Some people like fancy watches or cars; lucky for me, I never got into that. Those are expensive habits. But I did get into computers.
I have three MacBooks Pros. One MacBook Pro has 64 GB of RAM and one of the best Apple silicon chips. I also have two custom-built PCs. One PC sports 128 GB of RAM, the fastest SSD on the market, an AMD ThreadRipper, and an NVidia Graphics card that costs a grand, among other awesome parts. But this is old now. The other PC is good, too, but just a little newer. And I also have a Mac Mini in the house. The Mac Mini is mainly for the kids; I don't want you to think I've gone soft. But I'll fess up that I have typed up a newsletter edition or two on the thing.

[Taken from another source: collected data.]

(** ** The uninterrupted call *)

Lemma give_take c d s s' : take c d s = Ok s' → give c d s' = s.
Proof.
  intros Ht. pose proof (available_take c d s s' c d Ht) as Hav.
  assert (Hu : unit_at c d c d = 1).
  { unfold unit_at. rewrite bool_decide_eq_true_2 by done. destruct d; cbn; by rewrite ?bool_decide_eq_true_2. }
  revert Ht. unfold take, give. destruct (available c d s) as [|n] eqn:E; [done|]. intros [= <-].
  rewrite Hu in Hav. injection Hav as <-.
  destruct s as [pt pg wr m]. unfold set_available, available in *. cbn in *.
  destruct (m !! c) as [[total general]|] eqn:Em; cbn in *; destruct d; cbn in *; simplify_eq;
    rewrite ?lookup_insert_eq; cbn; rewrite ?Em; cbn; f_equal;
    rewrite ?insert_insert_eq; by rewrite insert_id.
Qed.

Lemma reserve_from_spec c todo got s :
  NoDup todo →
  match reserve_from c todo got s with
  | (Ok u, s') => u = rev todo ++ got ∧ (∀ d, d ∈ todo → available c d s ≠ 0) ∧
      release c u s' = release c got s
  | (Err e, s') => s' = release c got s ∧ ∃ before after, todo = before ++ e :: after ∧
      available c e s = 0 ∧ ∀ d, d ∈ before → available c d s ≠ 0
  end.
Proof.
  revert got s. induction todo as [|d todo IH]; intros got s Hnd; cbn [reserve_from].
  { split_and!; [done|intros d Hd; by apply not_elem_of_nil in Hd|done]. }
  apply NoDup_cons in Hnd as [Hd Hnd]. destruct (take c d s) as [s1|e] eqn:Et.
  - assert (Hpos : available c d s ≠ 0) by (unfold take in Et; by destruct (available c d s)).
    assert (Hsame : ∀ e, e ≠ d → available c e s1 = available c e s).
    { intros e He. rewrite (available_take c d s s1 c e Et). unfold unit_at.
      by rewrite bool_decide_eq_false_2. }
    assert (Hrel : release c (d :: got) s1 = release c got s).
    { unfold release. cbn. by rewrite (give_take c d s s1 Et). }
    specialize (IH (d :: got) s1 Hnd). destruct (reserve_from c todo (d :: got) s1) as [[u|e] s'].
    + destruct IH as (-> & Hall & ->). split_and!; [|..|done].
      * cbn [rev]. by rewrite <-(assoc_L (++)).
      * intros x [->|Hx]%elem_of_cons; [done|]. rewrite <-Hsame by (intros ->; done). auto.
    + destruct IH as (-> & before & after & -> & Hz & Hb). split; [done|].
      assert (He : e ≠ d) by (intros ->; apply Hd, elem_of_app; right; left).
      exists (d :: before), after. split_and!; [done|by rewrite <-Hsame|].
      intros x [->|Hx]%elem_of_cons; [done|]. rewrite <-Hsame; [auto|].
      intros ->. apply Hd, elem_of_app. by left.
  - apply take_err in Et as [-> Hz]. split; [done|]. exists [], todo. split_and!; [done|done|].
    intros x Hx. by apply not_elem_of_nil in Hx.
Qed.

Lemma undo_steps c k e got w :
  holder w = Some (Dropping c k e got) →
  rtc cap_step w {| semaphores := release c got (semaphores w); holder := None; permits := permits w;
                    refused := (c, k, e) :: refused w |}.
Proof.
  revert w. induction got as [|d got IH]; intros w Hh; cbn.
  - by apply rtc_once, step_busy.
  - eapply rtc_l; [by apply (step_undo w c k e d got)|]. apply (IH {| holder := Some (Dropping c k e got) |}). done.
Qed.

Lemma reserve_steps c k todo got w :
  holder w = Some (Taking c k todo got) →
  match reserve_from c todo got (semaphores w) with
  | (Ok u, s) => rtc cap_step w {| semaphores := s; holder := None;
      permits := {| p_conversation := c; p_compaction := k; p_held := u |} :: permits w;
      refused := refused w |}
  | (Err e, s) => rtc cap_step w {| semaphores := s; holder := None; permits := permits w;
      refused := (c, k, e) :: refused w |}
  end.
Proof.
  revert got w. induction todo as [|d todo IH]; intros got w Hh; cbn [reserve_from].
  { by apply rtc_once, step_admit. }
  destruct (take c d (semaphores w)) as [s|e] eqn:Et.
  - pose proof (step_take w c k d todo got s Hh Et) as Hstep.
    specialize (IH (d :: got) {| semaphores := s; holder := Some (Taking c k todo (d :: got));
                  permits := permits w; refused := refused w |} eq_refl). cbn in IH.
    destruct (reserve_from c todo (d :: got) s) as [[u|e] s']; by eapply rtc_l.
  - eapply rtc_l; [by apply (step_refuse w c k d todo got e)|].
    by apply (undo_steps c k e got {| holder := Some (Dropping c k e got) |}).
Qed.

(** A reservation is all or nothing: it is admitted exactly when every semaphore of its
    plan has a permit, otherwise the first exhausted one refuses it and every semaphore is
    as it was; dropping an admitted permit restores what it took, and the call is a run of
    the interleaved steps. *)
Theorem reserve_all_or_nothing w c k :
  holder w = None → exists_in c (semaphores w) →
  match reserve c k (semaphores w) with
  | (Ok permit, s) =>
      (∀ d, d ∈ plan k → available c d (semaphores w) ≠ 0) ∧
      release c permit s = semaphores w ∧
      rtc cap_step w {| semaphores := s; holder := None;
        permits := {| p_conversation := c; p_compaction := k; p_held := rev (plan k) |} :: permits w;
        refused := refused w |}
  | (Err e, s) =>
      (∃ before after, plan k = before ++ e :: after ∧ available c e (semaphores w) = 0 ∧
         ∀ d, d ∈ before → available c d (semaphores w) ≠ 0) ∧
      s = semaphores w ∧
      rtc cap_step w {| semaphores := s; holder := None; permits := permits w;
        refused := (c, k, e) :: refused w |}
  end.
Proof.
  intros Hh Hc. pose proof (step_begin w c k Hh Hc) as Hb.
  assert (Hnd : NoDup (plan k)) by (apply (bool_decide_unpack _); by destruct k).
  pose proof (reserve_from_spec c (plan k) [] (semaphores w) Hnd) as Hspec.
  pose proof (reserve_steps c k (plan k) [] {| semaphores := semaphores w; holder := Some (Taking c k (plan k) []);
    permits := permits w; refused := refused w |} eq_refl) as Hsteps.
  unfold reserve. cbn [semaphores] in Hsteps. destruct (reserve_from c (plan k) [] (semaphores w)) as [[u|e] s].
  - destruct Hspec as (-> & Hall & Hrel). rewrite app_nil_r in *. split_and!; [done|done|by eapply rtc_l].
  - destruct Hspec as (-> & Hex). split_and!; [done|done|by eapply rtc_l].
Qed.
(** One item: the position it was accepted at is the one it is adopted at. *)
Lemma append_accepted r db :
  user_id (message r) = row_id r → row_id r ∉ map message_id_of (message_ledger db) →
  (is_Some (cursor_of r db) ↔ is_context (user_kind (message r)) = false) →
  append (User (message r)) (Some (row_id r)) db =
    if room db then Ok (cursor_of r db, add_ledger (user_block r) db) else Err ResourceBoundExceeded.
Proof.
  intros Hid Hnew Hcur. unfold append, append_message_ledger. destruct (room db); [|done].
  cbn [negb message_id_of guard_err]. rewrite Hid. simpl. rewrite bool_decide_eq_true_2, andb_false_r by done.
  simpl. unfold ledger_message_exists. apply ledger_with_None in Hnew. rewrite Hnew. simpl.
  unfold user_block, cursor_of, load_transcript_reference in *.
  replace (match user_kind (message r) with Context _ => false | _ => true end)
    with (negb (is_context (user_kind (message r)))) by by destruct (user_kind _).
  destruct (is_context (user_kind (message r))); simpl.
  - destruct (transcript_order db !! _); [|done]. assert (true = false) by (apply Hcur; eauto). done.
  - unfold append_transcript_reference. cbn [transcript_order add_ledger].
    destruct (transcript_order db !! _); [done|]. assert (@is_Some N None) as [] by by apply Hcur. done.
Qed.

One advantage of having more than one machine around is that suppose the weather is wonderful and I find myself outside, and I get the sudden urge to work, there is a machine right in the Garage. If I am in the office, there is one there, and so on.
But the real advantage is if I find myself wasting time on the computer I am on, I get up, walk over to another part of my house with another machine and fire up the code editor or the text editor to do some real work. It seems silly, but it works every time, and I promise this advantage is not just me rationalizing my expensive habit. The new physical environment I am in, and the new machine I fire up do not have any of the time wasters I had open in the previous machine.
See, the real problem with computers is that they're a lot of fun.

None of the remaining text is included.